Please output exactly the part of the records below that opens with the line containing "((Ascii.N_of_ascii lo <=?" and closes with the line containing "Definition validate_segment (seg", both lines included, and nothing else.

> DATA EXCERPTS:
------------------------------------------------------------------------

(* ===== verification/ScanTypes.v ===== *)
(** The contracts of a scan: finding codes, findings with their evidence and
    fingerprints, datasets, assets, reports and the validation of reports
    (finding_code.rs, finding.rs, fingerprint.rs, dataset.rs, assets.rs, scan.rs,
    scan_plan.rs, report.rs, validation.rs of src/crates/paraclete-types/src). *)

From Stdlib Require Import Ascii.
From Stdlib Require Import Strings.Byte.
From S2P Require Import Prelude BTree Location Schema RepairPlan Inventory Application Backend ParquetFooter.

(** * Finding codes *)

Inductive FindingCodeError :=
| CodeEmpty
| CodeTooLong
| CodeInvalidShape (m : string)
| CodeInvalidSegment (s : string).

Definition CODE_MAX_LEN : nat := 256.

Fixpoint all_chars (f : ascii -> bool) (s : string) : bool :=
  match s with EmptyString => true | String c s => f c && all_chars f s end.

Definition char_between (lo hi c : ascii) : bool :=
  ((Ascii.N_of_ascii lo <=? Ascii.N_of_ascii c) && (Ascii.N_of_ascii c <=? Ascii.N_of_ascii hi))%N.

Definition segment_char (c : ascii) : bool :=
  char_between "a" "z" c || char_between "0" "9" c || bool_decide (c = "_"%char).

Definition validate_segment (seg : string) : Result FindingCodeError unit :=
  if decide (seg = EmptyString) then Err (CodeInvalidShape "empty segment")
  else if negb (all_chars segment_char seg) then Err (CodeInvalidSegment seg)
  else Ok tt.

Definition validate_code_str (s : string) : Result FindingCodeError unit :=
  let parts := split_char "."%char s in
  if length parts <? 2 then Err (CodeInvalidShape "need at least two dot-separated segments")
  else
    _ ← try_for validate_segment parts;
    match parts with
    | "system" :: _ =>
        if length parts <? 3 then Err (CodeInvalidShape "system codes require system.<domain>.<name>") else Ok tt
    | "plugin" :: rest =>
        if length parts <? 3 then Err (CodeInvalidShape "plugin codes require plugin.<plugin_id>.<name>")
        else match rest with
             | id :: _ =>
                 if negb (all_chars (fun c => segment_char c || bool_decide (c = "-"%char)) id)
                 then Err (CodeInvalidSegment id) else Ok tt
             | [] => Ok tt
             end
    | "user" :: _ => Ok tt
    | _ => Err (CodeInvalidShape "code must start with system., plugin., or user.")
    end.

------------------------------------------------------------------------

> EXERCISE SOLUTION:
  ((Ascii.N_of_ascii lo <=? Ascii.N_of_ascii c) && (Ascii.N_of_ascii c <=? Ascii.N_of_ascii hi))%N.

Definition segment_char (c : ascii) : bool :=
  char_between "a" "z" c || char_between "0" "9" c || bool_decide (c = "_"%char).

Definition validate_segment (seg : string) : Result FindingCodeError unit :=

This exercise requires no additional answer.